(* ===== verification/OffsetSpec.v ===== *)
(** * Committed offsets: what is stored and what is read back

    [offset_commit] asks for the group's verdict lazily, in the middle of a walk that
    changes the tables the verdict is read from.  It is the same as asking first: the
    reference definition below.  From it follow what a commit stores, that a refused
    member stores nothing, and that a fetch reads back what was committed. *)

From stdpp Require Import gmap sorting strings.
From S2P Require Import Prelude Errors Acl Group Producer Offsets Txn Config Topics ShareHandlers OffsetHandlers.

#[local] Open Scope Z_scope.

Lemma map_state_map {A B X} (f : X → A → B * X) (inv : list A → X → Prop) (h : A → B) l :
  ∀ done x, inv done x → (∀ done x a, inv done x → (f x a).1 = h a ∧ inv (done ++ [a]) (f x a).2) →
  (map_state f x l).1 = h <$> l ∧ inv (done ++ l) (map_state f x l).2.
Proof.
  induction l as [|a l IH]; intros done x Hx Hf; cbn [map_state]; [by rewrite app_nil_r |].
  destruct (Hf done x a Hx) as [Hb Hi]. destruct (f x a) as [b x1]. cbn [fst snd] in *. subst b.
  destruct (IH _ _ Hi Hf) as [H1 H2]. destruct (map_state f x1 l) as [bs x2]. cbn [fst snd] in *. subst bs.
  by rewrite <- app_assoc in H2.
Qed.

Section Reference.

Context {L : Type}.
Variables (now : Z) (acls : AclCache) (who : Principal).
Variable id_le : string → string → Prop.
Context {id_dec : ∀ a b, Decision (id_le a b)}.
Variables (c : Committer) (version : Z) (w0 : World L).

Implicit Types w : World L.

(** The verdict on the committer, and the tables once it has been asked for. *)
Definition verdict_on : GroupVerdict := (ask_verdict now id_le c version None w0).1.
Definition asked : World L := (ask_verdict now id_le c version None w0).2.

Definition group_denied : option ErrorCode.t :=
  match Acl.check acls who Acl.Read Acl.Group (c_group c) with Err code => Some code | Ok _ => None end.
Definition denied_at (t : CommitTopic) : option ErrorCode.t := topic_denied acls who group_denied (ct_name t).
Definition resolved_at (t : CommitTopic) : option ResolvedTopic := resolve_topic (ct_name t) (ct_topic_uuid t) w0.
Definition count_at (t : CommitTopic) : Z :=
  match resolved_at t, denied_at t with Some r, None => partition_count (rt_topic_id r) (w_tx w0) | _, _ => 0 end.

(** The topic id of an entry that gets as far as the verdict. *)
Definition reaches (e : CommitTopic * CommitPartition) : option Z :=
  match denied_at e.1, resolved_at e.1 with
  | None, Some r => if (cp_index e.2 <? 0) || (count_at e.1 <=? cp_index e.2) then None else Some (rt_topic_id r)
  | _, _ => None
  end.
Definition entry_code (e : CommitTopic * CommitPartition) : ErrorCode.t :=
  match denied_at e.1, reaches e with
  | Some code, _ => code
  | None, None => ErrorCode.UnknownTopicOrPartition
  | None, Some id =>
      match verdict_on with
      | Refuse code => code
      | v => if oversized e.2 then ErrorCode.OffsetMetadataTooLarge else code_for v id (cp_index e.2)
      end
  end.
Definition refused : bool := match verdict_on with Refuse _ => true | _ => false end.

(** The entries that are stored, with their topic ids. *)
Definition accepted_of (e : CommitTopic * CommitPartition) : option (Z * CommitPartition) :=
  id ← reaches e;
  if decide (entry_code e = ErrorCode.NoError ∧ refused = false) then Some (id, e.2) else None.

Definition store_all (l : list (Z * CommitPartition)) w : World L := foldl (λ w e, commit_one now (c_group c) e.1 e.2 w) w l.

Definition entries (ts : list CommitTopic) : list (CommitTopic * CommitPartition) := t ← ts; (t,.) <$> ct_parts t.

(** The tables after a request: touched only when some entry got to the verdict. *)
Definition stored (l : list (CommitTopic * CommitPartition)) : World L :=
  if decide (omap reaches l = []) then w0 else store_all (omap accepted_of l) asked.

Definition reference_response (t : CommitTopic) : CommitTopicResponse :=
  mk_commit_response (match resolved_at t with Some r => rt_name r | None => ct_name t end)
    (match resolved_at t with Some r => rt_uuid r | None => ct_topic_uuid t end)
    ((λ p, (cp_index p, entry_code (t, p))) <$> ct_parts t).

(** ** The walk *)

Definition walked (l : list (CommitTopic * CommitPartition)) (st : option GroupVerdict * World L) : Prop :=
  st.1 = (if decide (omap reaches l = []) then None else Some verdict_on) ∧ st.2 = stored l.

Lemma catalog_kept l : t_topics (w_tx (stored l)) = t_topics (w_tx w0) ∧ w_cols (stored l) = w_cols w0.
Proof using Type.
  unfold stored. case_decide; [done |]. assert (Ha : t_topics (w_tx asked) = t_topics (w_tx w0) ∧ w_cols asked = w_cols w0).
  { unfold asked, ask_verdict. by destruct (validate_commit _ _ _ _ _ _ _). }
  revert Ha. unfold store_all. generalize asked. induction (omap accepted_of l) as [|e es IH]; intros w Hw; [done |]. cbn [foldl]. by apply IH.
Qed.
Definition read_section (bases : list Z) (log_start offset max_bytes ceiling : Z) (committed : option (list Z))
    : ST View StoreError ReadState := λ v,
  match read_segments v bases log_start offset max_bytes ceiling committed [] (mk_read [] offset []) with
  | Err e => (Err e, v)
  | Ok (gone, r) => (Ok r, mk_view (v_slot v) (foldl (λ h b, delete b h) (v_hints v) gone) (v_ring v) (v_files v))
  end.

Definition seg_read (p : Z * Z) (offset max_bytes : Z) (iso : IsolationLevel) : ST SegStore StoreError FetchSlice := λ s,
  match log_start_offset p (ss_meta s) with
  | Err e => (Err e, s)
  | Ok log_start =>
      (let* hw := seg_high_watermark p in
       let* lso := seg_last_stable_offset p in
       let ceiling := match iso with ReadCommitted => lso | ReadUncommitted => hw end in
       if (offset <? log_start) || (hw <? offset) then throw OffsetOutOfRange
       else if offset <? ceiling then
         λ s,
           let bases := segment_bases (dir p s) in
           let '(committed, ceiling) :=
             match iso with
             | ReadCommitted => let '(set, capped) := committed_markers p offset ceiling (ss_meta s) in (Some set, capped)
             | ReadUncommitted => (None, ceiling)
             end in
           (let* r := with_slot p (read_section bases log_start offset max_bytes ceiling committed) in
            λ s,
              let listed := match iso with
                            | ReadCommitted => aborted_txns p offset (Z.max (rd_next r) (offset + 1)) (ss_meta s)
                            | ReadUncommitted => []
                            end in
              (Ok (mk_slice (rd_out r) (rd_next r) hw log_start lso (rd_aborted r ++ listed)), s)) s
       else ret (mk_slice [] offset hw log_start lso [])) s
  end.

(** ** Lookups by time *)

Inductive Sought : Type := Missing | Hit (pos total : Z).

(** The first batch from a position on whose latest timestamp is late enough. *)
Fixpoint seek_time (fuel : nat) (file : bytes) (data_end timestamp pos : Z) : Sought :=
  match fuel with
  | O => Missing
  | S fuel =>
      match header_at file data_end pos with
      | None => Missing
      | Some header =>
          if data_end <? pos + total_of header then Missing
          else if timestamp <=? max_timestamp (mk_batch header) then Hit pos (total_of header)
          else seek_time fuel file data_end timestamp (pos + total_of header)
      end
  end.

Fixpoint time_in_segments (v : View) (bases : list Z) (timestamp : Z) : result StoreError (option (Z * Z)) :=
  match bases with
  | [] => Ok None
  | base :: rest =>
      match v_files v !! base with
      | None => time_in_segments v rest timestamp
      | Some f =>
          let end_ := data_end (v_slot v) base f in
          let pos := Z.min (time_index_seek f base timestamp (v_hints v !! base)) end_ in
          match seek_time (length (sf_log f)) (sf_log f) end_ timestamp pos with
          | Hit pos total =>
              let body := file_at (sf_log f) pos total in
              if negb (len body =? total) then Err (Io "short read of the batch")
              else Ok (first_at_or_after entry_size open_decoder body timestamp)
          | Missing => time_in_segments v rest timestamp
          end
      end
  end.

Definition seg_offset_for_timestamp (p : Z * Z) (timestamp : Z) : ST SegStore StoreError (option (Z * Z)) :=
  if timestamp =? -1 then let* o := seg_high_watermark p in ret (Some (o, -1))
  else if timestamp =? -2 then
    λ s, (match log_start_offset p (ss_meta s) with Ok o => Ok (Some (o, -1)) | Err e => Err e end, s)
  else
    λ s, let bases := segment_bases (dir p s) in
         with_slot p (λ v, (time_in_segments v bases timestamp, v)) s.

→ ACTIVITY: The output should be exactly the lines above from the line containing "Definition refused : bool" to the line containing "ST View StoreError", inclusive, with no other lines.

→ EXPECTED OUTPUT:
Definition refused : bool := match verdict_on with Refuse _ => true | _ => false end.

(** The entries that are stored, with their topic ids. *)
Definition accepted_of (e : CommitTopic * CommitPartition) : option (Z * CommitPartition) :=
  id ← reaches e;
  if decide (entry_code e = ErrorCode.NoError ∧ refused = false) then Some (id, e.2) else None.

Definition store_all (l : list (Z * CommitPartition)) w : World L := foldl (λ w e, commit_one now (c_group c) e.1 e.2 w) w l.

Definition entries (ts : list CommitTopic) : list (CommitTopic * CommitPartition) := t ← ts; (t,.) <$> ct_parts t.

(** The tables after a request: touched only when some entry got to the verdict. *)
Definition stored (l : list (CommitTopic * CommitPartition)) : World L :=
  if decide (omap reaches l = []) then w0 else store_all (omap accepted_of l) asked.

Definition reference_response (t : CommitTopic) : CommitTopicResponse :=
  mk_commit_response (match resolved_at t with Some r => rt_name r | None => ct_name t end)
    (match resolved_at t with Some r => rt_uuid r | None => ct_topic_uuid t end)
    ((λ p, (cp_index p, entry_code (t, p))) <$> ct_parts t).

(** ** The walk *)

Definition walked (l : list (CommitTopic * CommitPartition)) (st : option GroupVerdict * World L) : Prop :=
  st.1 = (if decide (omap reaches l = []) then None else Some verdict_on) ∧ st.2 = stored l.

Lemma catalog_kept l : t_topics (w_tx (stored l)) = t_topics (w_tx w0) ∧ w_cols (stored l) = w_cols w0.
Proof using Type.
  unfold stored. case_decide; [done |]. assert (Ha : t_topics (w_tx asked) = t_topics (w_tx w0) ∧ w_cols asked = w_cols w0).
  { unfold asked, ask_verdict. by destruct (validate_commit _ _ _ _ _ _ _). }
  revert Ha. unfold store_all. generalize asked. induction (omap accepted_of l) as [|e es IH]; intros w Hw; [done |]. cbn [foldl]. by apply IH.
Qed.
Definition read_section (bases : list Z) (log_start offset max_bytes ceiling : Z) (committed : option (list Z))
    : ST View StoreError ReadState := λ v,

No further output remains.